The joy and chore of outlining fiction

In terms of writing these days I am mired, knee-deep, in the squelching, quaggy plot of my novel. I'm trying to make sure that the story is fun to read, makes sense, and is historically plausible -- or, at least, not blatantly inconceivable.

Every time I sit to work on the outline I sense my brain grasp more firmly how stories are composed. But, at the same time, I feel like I might be wasting my time. I've heard people spend weeks or months on an outline, but most of those testimonials come from writing manuals which try to peddle this or that super secret, totally guaranteed™ method of writing.
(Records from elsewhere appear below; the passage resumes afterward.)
(** C10: the snapshot keeps the [ttl] argument as it was passed while the
    attribute holds the normalized value.  For an argument of [0] the
    snapshot says [0] and the attribute is [None], and [!=] tells them
    apart; whenever normalization changed the argument, the snapshot entry
    is not the attribute's value, and [!=] tells them apart too unless
    the argument was [True] (stored as [1], which equals it). *)
Theorem snapshot_keeps_raw_ttl cls kw rs :
  new cls kw = Ok rs ->
  dict_get (_initial_vals rs) "ttl" = Some (kw_ttl kw) /\
  normalize_ttl (kw_ttl kw) = Ok (ttl rs) /\
  (kw_ttl kw = VInt 0 ->
     ttl rs = VNone /\ py_ne (ttl rs) (kw_ttl kw) = true) /\
  (ttl rs <> kw_ttl kw ->
     dict_get (_initial_vals rs) "ttl" <> Some (ttl rs)) /\
  (ttl rs <> kw_ttl kw -> kw_ttl kw <> VBool true ->
     py_ne (ttl rs) (kw_ttl kw) = true).
Proof.
  intros H.
  apply new_inv in H as (t' & Hn & _ & _ & _ & _ & Httl & _ & _ & Hs & _).
  subst t'.
  assert (Hget : dict_get (_initial_vals rs) "ttl" = Some (kw_ttl kw)).
  { rewrite Hs. reflexivity. }
  split; [ exact Hget | ]. split; [ exact Hn | ]. split; [ | split ].
  - intros E. rewrite E in Hn. rewrite normalize_ttl_zero in Hn.
    inversion Hn as [Hv]. rewrite E. split; reflexivity.
  - intros Hd. rewrite Hget. congruence.
  - intros Hd Hb. revert Hn Hd Hb. generalize (ttl rs) as t.
    intros t. unfold normalize_ttl.
    destruct (kw_ttl kw) as [ | b | n | s | l | o ]; simpl.
    + intros E; inversion E; subst t. intros Hd; now elim Hd.
    + destruct b; simpl; intros E; inversion E; subst t; intros Hd Hb.
      * now elim Hb.
      * reflexivity.
    + destruct (Z.eqb_spec n 0); simpl; intros E; inversion E; subst;
        intros Hd Hb; [ reflexivity | now elim Hd ].
    + destruct (String.eqb s ""); simpl.
      * intros E; inversion E; reflexivity.
      * destruct (int_of_str s); intros E; inversion E; reflexivity.
    + destruct l; intros E; inversion E; reflexivity.
    + discriminate.
Qed.

(** C9: a record set whose [name] is a string renders as [<], the name
    of its class, a colon and a space, the name, and [>]. *)
Theorem str_renders_class_and_name rs s :
  name rs = VStr s ->
  __str__ rs = "<" ++ class_name (class_ rs) ++ ": " ++ s ++ ">".
Proof.
  intros H. unfold __str__. rewrite H. reflexivity.
Qed.

End Constructor.

(** ** Concrete runs *)

(** C7 does not hold as stated: the call
    [TXTResourceRecordSet(connection=None, zone_id='', name='', ttl=None,
    records=[])] breaks all three constraints and still constructs a
    record set, which holds the null connection and the empty strings. *)
Lemma constructor_accepts_unconstrained_arguments :
  meets_constraints unchecked_kw = false /\
  exists rs,
    new TXT unchecked_kw = Ok rs /\
    connection rs = VNone /\
    zone_id rs = VStr "" /\
    name rs = VStr "".
Proof.
  split; [ reflexivity | ].
  eexists. split; [ reflexivity | ]. repeat split.
Qed.

Lemma constructor_stores_arguments_unchecked_witness :
  takes TXT unchecked_kw = true /\
  normalize_ttl (kw_ttl unchecked_kw) = Ok VNone /\
  exists rs,
    new TXT unchecked_kw = Ok rs /\
    connection rs = kw_connection unchecked_kw /\
    zone_id rs = kw_zone_id unchecked_kw /\
    name rs = kw_name unchecked_kw.
Proof.
  split; [ reflexivity | ]. split; [ reflexivity | ].
  apply (constructor_stores_arguments_unchecked TXT unchecked_kw VNone);
    reflexivity.
Defined.

Lemma delete_submits_one_DELETE_change_witness :
  connection cname_www = VObj 1%positive /\
  delete {| self := cname_www; calls := [] |}
  = (Ok (VObj 1%positive),
     {| self := cname_www;
        calls := [ _change_resource_record_sets 1%positive
                     cname_www_deletion ] |}).
Proof.
  split; [ reflexivity | ].
  exact (delete_submits_one_DELETE_change cname_www 1%positive [] eq_refl).
Defined.

Lemma is_alias_record_set_False_off_A_witness :
  CNAME <> A /\
  new CNAME cname_www_kw = Ok cname_www /\
  is_alias_record_set cname_www = Ok (VBool false).
Proof.
  split; [ discriminate | ]. split; [ reflexivity | ].
  apply (is_alias_record_set_False_off_A CNAME cname_www_kw cname_www);
    [ discriminate | reflexivity ].
Defined.

Lemma ttl_normalized_on_construction_witness :
  (takes MX mx_ttl0_kw = true /\ kw_ttl mx_ttl0_kw = VInt 0 /\
   exists rs, new MX mx_ttl0_kw = Ok rs /\ ttl rs = VNone) /\
  (takes A a_alias_kw = true /\ kw_ttl a_alias_kw = VNone /\
   exists rs, new A a_alias_kw = Ok rs /\ ttl rs = VNone) /\
  (takes CNAME cname_www_kw = true /\ 0 < 300 /\
   kw_ttl cname_www_kw = VInt 300 /\
   exists rs, new CNAME cname_www_kw = Ok rs /\ ttl rs = VInt 300).
Proof.
  split; [ | split ].
  - split; [ reflexivity | ]. split; [ reflexivity | ].
    exact (proj1 (ttl_normalized_on_construction MX mx_ttl0_kw eq_refl)
             eq_refl).
  - split; [ reflexivity | ]. split; [ reflexivity | ].
    exact (proj1 (proj2 (ttl_normalized_on_construction A a_alias_kw
                           eq_refl))
             eq_refl).
  - split; [ reflexivity | ]. split; [ reflexivity | ].
    split; [ reflexivity | ].
    exact (proj2 (proj2 (ttl_normalized_on_construction CNAME cname_www_kw
                           eq_refl))
             300 eq_refl eq_refl).
Defined.

Lemma snapshot_keeps_raw_ttl_witness :
  new MX mx_ttl0_kw = Ok mx_ttl0 /\
  dict_get (_initial_vals mx_ttl0) "ttl" = Some (VInt 0) /\
  normalize_ttl (VInt 0) = Ok (ttl mx_ttl0) /\
  (VInt 0 = VInt 0 ->
     ttl mx_ttl0 = VNone /\ py_ne (ttl mx_ttl0) (VInt 0) = true) /\
  (ttl mx_ttl0 <> VInt 0 ->
     dict_get (_initial_vals mx_ttl0) "ttl" <> Some (ttl mx_ttl0)) /\
  (ttl mx_ttl0 <> VInt 0 -> VInt 0 <> VBool true ->
     py_ne (ttl mx_ttl0) (VInt 0) = true).
Proof.
  split; [ reflexivity | ].
  apply (snapshot_keeps_raw_ttl MX mx_ttl0_kw mx_ttl0).
  reflexivity.
Defined.

Lemma str_renders_class_and_name_witness :
  name cname_www = VStr "www.example.com" /\
  __str__ cname_www = "<CNAMEResourceRecordSet: www.example.com>".
Proof.
  split; [ reflexivity | ].
  apply (str_renders_class_and_name cname_www "www.example.com").
  reflexivity.
Defined.

(** * Further properties *)

(** ** Calls to the connection *)

Section ConnectionCalls.
Context {C : Connection}.

(** [hosted_zone], read on a record set whose connection is an object,
    sends the one query [get_hosted_zone_by_id(self.zone_id)] and hands
    back the connection's answer, a value or an exception, as it is; the
    record set is not touched. *)
Theorem hosted_zone_queries_connection rs o log :
  connection rs = VObj o ->
  hosted_zone {| self := rs; calls := log |}
  = (respond log (get_hosted_zone_by_id o (zone_id rs)),
     {| self := rs;
        calls := (log ++ [ get_hosted_zone_by_id o (zone_id rs) ])%list |}).
Proof.
  intros Hc. unfold hosted_zone, bind, get_self, call_method. simpl.
  rewrite Hc. reflexivity.
Qed.

(** Nothing is cached: reading [hosted_zone] twice sends the query twice.
    If the first query raises, the exception ends the run after that one
    query. *)
Theorem hosted_zone_is_not_cached rs o log :
  connection rs = VObj o ->
  let q := get_hosted_zone_by_id o (zone_id rs) in
  (_ <- hosted_zone ;; hosted_zone) {| self := rs; calls := log |}
  = match respond log q with
    | Ok _ =>
        (respond (log ++ [q])%list q,
         {| self := rs; calls := ((log ++ [q]) ++ [q])%list |})
    | Raise ex =>
        (Raise ex, {| self := rs; calls := (log ++ [q])%list |})
    end.
Proof.
  intros Hc q.
  unfold hosted_zone, bind, get_self, call_method. cbn [self calls].
  rewrite Hc. unfold invoke. cbn [self calls]. fold q.
  destruct (respond log q) as [z | ex]; [ | reflexivity ].
  rewrite Hc. reflexivity.
Qed.

(** When the [connection] attribute is not an object ([None], which the
    constructor lets through, or a number, a string, a list), both
    [hosted_zone] and [delete] raise [AttributeError]; no call is made
    and the record set is not touched. *)
Theorem no_connection_no_call rs log :
  is_obj (connection rs) = false ->
  hosted_zone {| self := rs; calls := log |}
  = (Raise AttributeError, {| self := rs; calls := log |}) /\
  delete {| self := rs; calls := log |}
  = (Raise AttributeError, {| self := rs; calls := log |}).
Proof.
  intros Hc.
  unfold hosted_zone, delete, bind, get_self, call_method, raise. simpl.
  destruct (connection rs); try discriminate; split; reflexivity.
Qed.




End ConnectionCalls.

(** ** The snapshot against the attributes *)

Section SnapshotEntries.
Context {B : Builtins} {C : Connection}.

(** The snapshot of a fresh record set has one entry for each constructor
    argument, in the order the arguments are entered: five, and the two
    alias arguments after them for class [A]; no key occurs twice. *)
Theorem snapshot_has_one_entry_per_argument cls kw rs :
  new cls kw = Ok rs ->
  dict_keys (_initial_vals rs) = snapshot_keys cls /\
  NoDup (dict_keys (_initial_vals rs)) /\
  List.length (_initial_vals rs) = match cls with A => 7%nat | _ => 5%nat end.
Proof.
  intros H. pose proof (new_keys cls kw rs H) as Hk.
  split; [ exact Hk | ]. split.
  - rewrite Hk.
    destruct cls; simpl;
      repeat (constructor; [ simpl; intuition discriminate | ]);
      constructor.
  - rewrite <- (length_map fst). fold (dict_keys (_initial_vals rs)).
    rewrite Hk. destruct cls; reflexivity.
Qed.

(** On a fresh record set every snapshot entry but [ttl] holds exactly
    what [getattr] finds under the same name: the snapshot and the
    attributes can differ in [ttl] only. *)
Theorem snapshot_matches_fresh_attributes cls kw rs log k v :
  new cls kw = Ok rs ->
  dict_get (_initial_vals rs) k = Some v ->
  k <> "ttl" ->
  getattr k {| self := rs; calls := log |}
  = (Ok (AVal v), {| self := rs; calls := log |}).
Proof.
  intros H Hg Hk.
  apply new_inv in H
    as (t' & _ & Hc & Hconn & Hz & Hname & _ & Hr & _ & Hs & Ha).
  destruct rs as [c0 conn z n t r d ahz adn]; simpl in *.
  destruct cls; subst; cbn -[String.eqb] in Hg; inversion Ha; subst;
    repeat match type of Hg with
           | context [String.eqb ?lit k] =>
               destruct (String.eqb_spec lit k) as [<- | ?];
               [ first [ now elim Hk
                       | cbn -[String.eqb] in Hg; inversion Hg; subst;
                         reflexivity ]
               | cbn -[String.eqb] in Hg ]
           end;
    discriminate Hg.
Qed.

(** The alias attributes exist on [A] record sets only: there they hold
    the alias arguments ([None] when left out); on any other class
    reading them is an [AttributeError]. *)
Theorem alias_attributes_only_on_A cls kw rs log :
  new cls kw = Ok rs ->
  getattr "alias_hosted_zone_id" {| self := rs; calls := log |}
  = (match cls with
     | A => Ok (AVal (default VNone (kw_alias_hosted_zone_id kw)))
     | _ => Raise AttributeError
     end, {| self := rs; calls := log |}) /\
  getattr "alias_dns_name" {| self := rs; calls := log |}
  = (match cls with
     | A => Ok (AVal (default VNone (kw_alias_dns_name kw)))
     | _ => Raise AttributeError
     end, {| self := rs; calls := log |}).
Proof.
  intros H.
  apply new_inv in H as (t' & _ & _ & _ & _ & _ & _ & _ & _ & _ & Ha).
  unfold getattr, bind, get_self. cbn [self].
  destruct cls; injection Ha as H1 H2; rewrite H1, H2; split; reflexivity.
Qed.

End SnapshotEntries.

(** ** More on [is_alias_record_set] *)

Lemma assign_class f v rs : class_ (assign f v rs) = class_ rs.
Proof. destruct f; reflexivity. Qed.

Lemma assign_all_class l rs : class_ (assign_all l rs) = class_ rs.
Proof.
  revert rs. induction l as [ | [f v] l IH ]; intros rs.
  - reflexivity.
  - unfold assign_all in *. simpl. rewrite IH. apply assign_class.
Qed.

(** On an [A] record set, in whatever state, the result of
    [is_alias_record_set] is true (as [if] tests it) exactly when one of
    the two alias attributes is. *)
Theorem A_is_alias_record_set_truth rs x y :
  class_ rs = A ->
  alias_hosted_zone_id rs = Some x ->
  alias_dns_name rs = Some y ->
  exists v,
    is_alias_record_set rs = Ok v /\
    truthy v = truthy x || truthy y.
Proof.
  intros Hc Hx Hy. exists (py_or x y). split; [ | apply truthy_py_or ].
  unfold is_alias_record_set, AResourceRecordSet_is_alias_record_set.
  rewrite Hc, Hx, Hy. simpl. unfold py_or.
  destruct (truthy x); reflexivity.
Qed.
For a long time I shied away from outlining, precisely because it is promoted by a lot of writing books. It's easier to explain how to write a novel from top to bottom -- from broad concept, to outline, to individual scenes -- than to capture the messy process of writing a novel through, one sentence at a time, followed by multiple revisions1. My hunch was that the authors of writing manuals recommend the top-down approach because it's easier to fill a book with such a method, in much the same way that literary critics opt to analyse books that lend themselves to lengthy exegesis.

But when I tried to write a story of any substantial length without a plan, I got hopelessly frustrated. A few years back I wrote a fifty-thousand word novel in a month2. The hardest part wasn't writing the scenes. It was dreaming up what would happen next. That month I walked around in a daze, striving to think up plot ideas before I had to write them. When I had a sense of what was going to happen, the writing went briskly. It was far from effortless, but the effort was focused. When I didn't know where the story was going, the effort was diffuse. I wrote slowly, badly, feeling miserable.

I finished the novel, such as it was, and the result was, mildly put, a mess. I finished it because I thought it might teach me something about finishing. It did. It taught me that I would never write a book without a plan.

I've had three or four false starts since then, partly because I didn't take outlining seriously enough. Outlining is hard work, and not to be dispensed with over a few late nights, in a brief montage in which the writer stares at his screen by the hazy light of a single lamp. He paces the room, rubbing his hands because he can't afford heating. He acts out a scene while walking the dog. He talks out a plot problem to his partner in bed only to find out that she has fallen asleep in his arms… It is not like that at all. Well, not the heating part.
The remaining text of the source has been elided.